Frida Kahlo’s status as a Surrealist has been debated for years, but Kahlo herself said, “I never knew I was a Surrealist ’til André Breton came to Mexico and told me I was.” Breton—a French poet and the founder of Surrealism—visited the artist during his four-month-long trip to Mexico in 1938 and invited her to exhibit in Paris in 1939, describing her work as “a ribbon around a bomb.” But Kahlo’s impression of the French Surrealists, which she wrote about in a letter to the American photographer (and her lover) Nickolas Muray, was, well, less positive.
“They are so damn “intellectual” and rotten that I can’t stand them anymore,” he wrote to Muray in February 1939. “I would rather sit on the floor in the market of Toluca and sell tortillas, than have anything to do with those ‘artistic’ bitches of Paris.”
What was their offense? Kahlo went on: “They sit for hours in the ‘cafés’ warming their precious behinds, and talk without stopping about ‘culture,’ ‘art,’ revolution,’ and so on and so forth, thinking themselves the gods of the world, dreaming the most fantastic nonsense, and poisoning the air with theories and theories that never come true… Shit and only shit is what they are.”

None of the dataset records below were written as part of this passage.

(** * app_lakebase/app/services/task_queue.py

    A shallow embedding of the background task queue of the Dash chat
    application: the [StreamingBuffer] text accumulator, the [SaveStatus]
    record, the module-level registries ([_generations], [_saves],
    [_history_results]), the thread pool [_executor], the submission
    functions with their [_run] closures, and the polling functions.

    Python objects are shared by reference.  Buffers and save statuses
    therefore live in two object stores and the registries, the closures
    and the callers hold addresses into these stores. *)

From Stdlib Require Import ZArith Ascii.
From Stdlib Require QArith_base.
From stdpp Require Import gmap strings list.

Local Open Scope Z_scope.
Local Open Scope nat_scope.

(** ** Python [str] operations used by the module *)

Module Str.

(** Truthiness of a [str]: every string but the empty one. *)
Definition truthy (s : string) : bool :=
  match s with
  | EmptyString => false
  | String _ _ => true
  end.

(** [sep.join(parts)] *)
Definition join (sep : string) (parts : list string) : string :=
  String.concat sep parts.

Fixpoint drop (n : nat) (s : string) : string :=
  match n, s with
  | O, _ => s
  | S _, EmptyString => EmptyString
  | S m, String _ r => drop m r
  end.

(** [s[start:]] for an [int] start: a negative start counts from the end,
    and both directions are clamped to the string. *)
Definition slice_from (s : string) (start : Z) : string :=
  let n := Z.of_nat (String.length s) in
  let lo := if (start <? 0)%Z then Z.max (n + start) 0 else Z.min start n in
  drop (Z.to_nat lo) s.

Definition space : ascii := Ascii.ascii_of_nat 32.

(** [s.split(" ")]: cuts at every single space, keeps empty pieces, and
    yields [[""]] on the empty string. *)
Fixpoint split_space (s : string) : list string :=
  match s with
  | EmptyString => [EmptyString]
  | String c r =>
      if Ascii.eqb c space then EmptyString :: split_space r
      else match split_space r with
           | w :: ws => String c w :: ws
           | [] => [String c EmptyString]
           end
  end.

End Str.

(** ** StreamingBuffer *)

Inductive TypingStage := thinking | generating | finishing.

Definition TypingStage_eqb (a b : TypingStage) : bool :=
  match a, b with
  | thinking, thinking | generating, generating | finishing, finishing => true
  | _, _ => false
  end.

Module StreamingBuffer.

(** The instance attributes set by [__init__].  [_lock] has no content of
    its own: every method body below is one critical section.
    [_stage_start_time] is a wall-clock reading that only drives the
    animation of [get_typing_display_text]; it is left out. *)
Record t := mk {
  _chunks : list string;
  _done : bool;
  _error : option string;
  _typing_stage : TypingStage
}.

Definition __init__ : t :=
  {| _chunks := []; _done := false; _error := None;
     _typing_stage := thinking |}.

(** The parameter is annotated [str]; on a [str] the [isinstance] test
    holds and the coercion branch is skipped. *)
Definition append (text_chunk : string) (self : t) : t :=
  if negb (Str.truthy text_chunk) then self
  else if Str.truthy text_chunk
       then {| _chunks := _chunks self ++ [text_chunk];
               _done := _done self; _error := _error self;
               _typing_stage := _typing_stage self |}
       else self.

Definition mark_done (self : t) : t :=
  {| _chunks := _chunks self; _done := true; _error := _error self;
     _typing_stage := _typing_stage self |}.

Definition mark_error (error_message : string) (self : t) : t :=
  {| _chunks := _chunks self; _done := true;
     _error := Some error_message;
     _typing_stage := _typing_stage self |}.

Definition read_all (self : t) : string := Str.join "" (_chunks self).

Definition read_since (cursor : Z) (self : t) : string :=
  let accumulated := Str.join "" (_chunks self) in
  Str.slice_from accumulated cursor.

Definition length (self : t) : nat :=
  String.length (Str.join "" (_chunks self)).

Definition is_done (self : t) : bool := _done self.

Definition error (self : t) : option string := _error self.

Definition set_typing_stage (stage : TypingStage) (self : t) : t :=
  if negb (TypingStage_eqb (_typing_stage self) stage)
  then {| _chunks := _chunks self; _done := _done self;
          _error := _error self; _typing_stage := stage |}
  else self.

Definition typing_stage (self : t) : TypingStage := _typing_stage self.

End StreamingBuffer.

(** ** SaveStatus *)

Record SaveStatus := mkSaveStatus {
  message_id : string;
  ok : bool;
  error : option string
}.

(** ** Callables handed to the queue

    An [Exception] is represented by its [str()] rendering, which is all
    the module ever reads of it.  A callable is invoked at most once by the
    job that owns it, so it is described by an identity, recorded in the
    call log when it is invoked, and by the outcome of that invocation. *)

Inductive Exception := Exc (message : string).

Definition str (e : Exception) : string :=
  match e with Exc m => m end.

Inductive outcome (A : Type) :=
| Returns (a : A)
| Raises (e : Exception).
Arguments Returns {A} a.
Arguments Raises {A} e.

Record callable (A : Type) := mkCallable {
  fn_id : nat;
  fn_outcome : outcome A
}.
Arguments mkCallable {A} fn_id fn_outcome.
Arguments fn_id {A} c.
Arguments fn_outcome {A} c.

(** A generator object: the chunks it yields, in order, and how the
    iteration ends (exhausted, or an exception raised from inside). *)
Record generator := mkGenerator {
  yields : list string;
  ending : option Exception
}.

(** [Dict[str, Any]] records of a history load. *)
Inductive pyvalue :=
| PyNone
| PyBool (b : bool)
| PyInt (z : Z)
| PyStr (s : string).

Definition row := gmap string pyvalue.

(** ** The registry *)

Definition addr := nat.

(** The [_run] closures, by the variables they capture. *)
Inductive job :=
| generation_run (message_id : string) (buffer : addr)
    (generate_fn : callable string) (simulate_stream : bool)
    (chunk_delay_seconds : QArith_base.Q)
| streaming_run (message_id : string) (buffer : addr)
    (stream_generator_fn : callable generator)
| save_run (message_id : string) (status : addr) (save_fn : callable unit)
| history_run (key : string) (load_fn : callable (list row)).

Record state := mkState {
  buffers : list StreamingBuffer.t;     (* every StreamingBuffer object   *)
  statuses : list SaveStatus;           (* every SaveStatus object        *)
  _generations : gmap string addr;
  _saves : gmap string addr;
  _history_results : gmap string (list row);
  _executor : list job;                 (* submitted, not yet run         *)
  calls : list nat                      (* callables invoked so far       *)
}.

Definition initial : state :=
  {| buffers := []; statuses := []; _generations := ∅; _saves := ∅;
     _history_results := ∅; _executor := []; calls := [] |}.

Definition set_buffers (v : list StreamingBuffer.t) (st : state) : state :=
  mkState v (statuses st) (_generations st) (_saves st)
          (_history_results st) (_executor st) (calls st).
Definition set_statuses (v : list SaveStatus) (st : state) : state :=
  mkState (buffers st) v (_generations st) (_saves st)
          (_history_results st) (_executor st) (calls st).
Definition set_generations (v : gmap string addr) (st : state) : state :=
  mkState (buffers st) (statuses st) v (_saves st)
          (_history_results st) (_executor st) (calls st).
Definition set_saves (v : gmap string addr) (st : state) : state :=
  mkState (buffers st) (statuses st) (_generations st) v
          (_history_results st) (_executor st) (calls st).
Definition set_history_results (v : gmap string (list row)) (st : state)
  : state :=
  mkState (buffers st) (statuses st) (_generations st) (_saves st)
          v (_executor st) (calls st).
Definition set_executor (v : list job) (st : state) : state :=
  mkState (buffers st) (statuses st) (_generations st) (_saves st)
          (_history_results st) v (calls st).
Definition set_calls (v : list nat) (st : state) : state :=
  mkState (buffers st) (statuses st) (_generations st) (_saves st)
          (_history_results st) (_executor st) v.

(** ** Computations over the registry that may raise *)

Definition M (A : Type) : Type := state -> outcome A * state.

Definition ret {A} (a : A) : M A := fun st => (Returns a, st).

Definition raise {A} (e : Exception) : M A := fun st => (Raises e, st).

Definition bind {A B} (c : M A) (k : A -> M B) : M B :=
  fun st =>
    match c st with
    | (Returns a, st') => k a st'
    | (Raises e, st') => (Raises e, st')
    end.

(** [try: body / except Exception as e: handler e] *)
Definition try_except {A} (body : M A) (handler : Exception -> M A) : M A :=
  fun st =>
    match body st with
    | (Returns a, st') => (Returns a, st')
    | (Raises e, st') => handler e st'
    end.

(** [try: body / finally: final] *)
Definition try_finally {A} (body : M A) (final : M unit) : M A :=
  fun st =>
    match body st with
    | (r, st') =>
        match final st' with
        | (Returns _, st'') => (r, st'')
        | (Raises e, st'') => (Raises e, st'')
        end
    end.

Declare Scope job_scope.
Delimit Scope job_scope with job.
Notation "x <- c ;; k" := (bind c (fun x => k))
  (at level 100, c at next level, k at level 200, right associativity)
  : job_scope.
Notation "c ;; k" := (bind c (fun _ => k))
  (at level 100, k at level 200, right associativity) : job_scope.
Notation "'try' b 'except' h" := (try_except b h)
  (at level 100, b at level 200, h at level 200) : job_scope.
Local Open Scope job_scope.

(** [for x in xs: body x] *)
Fixpoint for_each {A} (xs : list A) (body : A -> M unit) : M unit :=
  match xs with
  | [] => ret tt
  | x :: rest => body x ;; for_each rest body
  end.

(** [for chunk in g: body chunk] over a generator object. *)
Definition for_each_yield (g : generator) (body : string -> M unit) : M unit :=
  for_each (yields g) body ;;
  match ending g with
  | None => ret tt
  | Some e => raise e
  end.

(** Invoking a callable: it is logged, and returns or raises. *)
Definition call {A} (f : callable A) : M A :=
  fun st => (fn_outcome f, set_calls (calls st ++ [fn_id f]) st).

(** [time.sleep(seconds)] only passes time, and rejects a negative length. *)
Definition time_sleep (seconds : QArith_base.Q) : M unit :=
  if QArith_base.Qle_bool (QArith_base.Qmake 0 1) seconds then ret tt
  else raise (Exc "sleep length must be non-negative"%string).

(** ** Object stores *)

(** [StreamingBuffer()] *)
Definition new_buffer : M addr :=
  fun st =>
    (Returns (length (buffers st)),
     set_buffers (buffers st ++ [StreamingBuffer.__init__]) st).

(** [SaveStatus(message_id=message_id)] *)
Definition new_status (message_id : string) : M addr :=
  fun st =>
    (Returns (length (statuses st)),
     set_statuses (statuses st ++ [mkSaveStatus message_id false None]) st).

At Breton’s invitation, Kahlo showed two paintings in “Mexique,” an exhibition of artworks by Mexican artists, but was disappointed to find the show poorly organized. Even more egregious to Kahlo, she found her work, including the 1938 self-portrait The Frame, displayed among “Mexican knick-knacks.”
She decried in a March 1939 letter: “My paintings were quietly waiting for me at the customs office because Breton had not even picked them up. You don’t have even the slightest idea of what kind of old cockroach Breton is, along with almost all those in the Surrealists group.” (Kahlo, though, was partial to Marcel Duchamp at whose home she stayed during her time in Paris; she called him “the only one of the artists and painters here who has his feet on the ground and his brain in the right place.”)
Still, her relationship with the Surrealists endured, for at least a little while. Her other works, The Two Fridas (1939) and The Wounded Table (1940), were included in Breton’s 1940 International Exhibition of Surrealism in Mexico City.
In a later letter to Muray, she wrote: “They thought I was a Surrealist, but I wasn’t. I never painted dreams. I painted my own reality.” Dreams were at the core of the Surrealist’s mission: in 1924, Breton published the Manifesto of Surrealism, in which envisioned a combination of “two states, dream and reality, which are seemingly so contradictory, into a kind of absolute reality, a surreality.” The use of automatism and pulling supposedly random imagery from the unconscious were key parts of Surrealist methodology.
But where Surrealists let go of their rational control of their paintings and symbols, Kahlo’s artworks were intentionally composed into narratives about her conscious life. Political outspokenness was also discouraged within the French Surrealist movement—Salvador Dalí was expelled from the group in 1939 partly because of his outspoken support of authoritarianism—and Kahlo’s work was deeply political, loaded with explicit socialist messages as in Marxism Will Give Health to the Sick (1954).
Many biographies of the artist refer to her as one of Surrealism’s most significant figures. But from her outspoken criticism of the movement—she once declared: “I hate Surrealism. It’s a decadent manifestation of bourgeois art”—it’s pretty clear she didn’t count herself in their number.